New ed. researchers and how you can help

There is an undergraduate student in our physics teaching program who wants to do his undergraduate thesis around using video analysis for physics labs. I am not supervising this research, but the student has come to me for some guidance.

This is how the student describes his work in an email to me:

The research I am doing involves using Logger Pro software to analyze motion videos for physics labs. The main goals of this research can be divided into three areas.

  • Create 2-3 labs involving logger pro that can be used at the high school level, but with room for adjustments to be adapted for other levels.
  • Design a questionnaire to be given to two classes; one that is using the logger pro software in their labs versus one that is undergoing the “traditional” physics instruction without logger pro.
  • Create a comprehensive instructional guide for others to use logger pro in their own classrooms (for students and teachers).

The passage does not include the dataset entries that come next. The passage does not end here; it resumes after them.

(** With an open pool an iteration whose scan succeeds ends with
    [known_ports = current_ports]. *)
Lemma tick_known_ports fqbn infos st :
  pool_open st.1 →
  known_ports (tick fqbn (inr infos) st).2 = list_to_set (info_port <$> infos).
Proof.
  intros (ex & Hex & Hopen). unfold tick.
  destruct (drop_disconnected_all_frame
              (elements (known_ports st.2 ∖ list_to_set (info_port <$> infos))) st)
    as ((_ & _ & _ & He1 & _ & _) & _).
  set (st1 := foldl _ st _) in *.
  pose proof (dispatch_ports_open fqbn
    (list_to_set (info_port <$> infos) ∖ known_ports st.2) infos st1) as Hnone.
  destruct (dispatch_ports _ _ _ _) as [[self loc] [e|]].
  { discriminate Hnone. exists ex. by rewrite He1. }
  destruct (foldl _ (self, programmed_ports loc, []) _) as [[self' programmed] completed].
  by destruct (foldl _ _ completed).
Qed.

(** C5: a port whose admission was refused is NOT admitted on a later poll
    tick while it stays connected.  An iteration of the loop that scans a
    port, whether it admits or refuses it, ends with the port in
    [known_ports]; from then on, whatever happens (workers finishing,
    results aggregated, slots released, further iterations), as long as
    every successful scan lists the port, no job is submitted for it: the
    number of jobs the pool has for the port never changes.  A refused port
    therefore stays without a job until it is unplugged and plugged in
    again. *)
Theorem seen_port_is_never_admitted_later (fqbn p : string) (infos : list PortInfo)
    (evs : list event) (st : MCUProgrammerApp * Locals) :
  pool_open st.1 →
  lists p infos →
  stays_connected p evs →
  let st' := tick fqbn (inr infos) st in
  length (jobs_of p (run fqbn evs st').1) = length (jobs_of p st'.1).
Proof.
  intros Hopen Hlists Hconn st'. apply run_known; [|done].
  subst st'. rewrite tick_known_ports by done.
  apply elem_of_list_to_set. exact Hlists.
Qed.

Lemma later_events_connected : stays_connected "COM4" later_events.
Proof.
  intros infos Hin. unfold later_events in Hin.
  rewrite !elem_of_cons, elem_of_nil in Hin.
  destruct Hin as [H|[H|[H|[H|[H|[]]]]]]; try discriminate H;
    injection H as ->; unfold lists; by_compute.
Qed.

Lemma seen_port_is_never_admitted_later_witness :
  let session := one_slot_session "Continuous" in
  let refused := tick uno (inr [port_A; port_B]) session in
  let later := run uno later_events refused in
  (* the first tick admits COM3 and refuses COM4 *)
  jobs_of "COM3" refused.1 = [mkFuture uno "COM3" "1-2" None] ∧
  jobs_of "COM4" refused.1 = [] ∧
  last (terminal refused.1) = Some (WARNING, MsgDelaying "COM4" "1-2") ∧
  (* COM3's job finishes and its slot is released *)
  hub_load_balancing later.2 !! "1-2"%string = Some ∅ ∧
  check_hub_capacity later.1 "1-2" (hub_load_balancing later.2) = true ∧
  (* and COM4, still connected, has never been admitted *)
  length (jobs_of "COM4" later.1) = 0%nat.
Proof.
  cbv zeta.
  pose proof (seen_port_is_never_admitted_later uno "COM4" [port_A; port_B] later_events
                (one_slot_session "Continuous")) as Hnever.
  cbv zeta in Hnever. rewrite Hnever; clear Hnever.
  - vm_compute. repeat split.
  - exists (mkExecutor 4 [] false). split; [vm_compute; reflexivity|reflexivity].
  - unfold lists. by_compute.
  - apply later_events_connected.
Defined.







(** ** Nested hubs *)
















(** ** Single-port mode *)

For the most part, I feel like I can handle making the labs and the instructional guide, but I could use some guidance for the questionnaire. I also need some help in how I should put this together to make it look more like a legitimate research project than a mess of ideas put together.

Based on my experience working with graduate students on their Masters theses, I am not surprised to see new education researchers wanting to jump to developing, implementing, and testing curriculum. I am also not surprised that faculty–at least those who are not trained in education research–would encourage students to go this route. To many, it seems like the “science-y” thing to do–develop a product, run an experiment, take quantitative data, and compare outcomes.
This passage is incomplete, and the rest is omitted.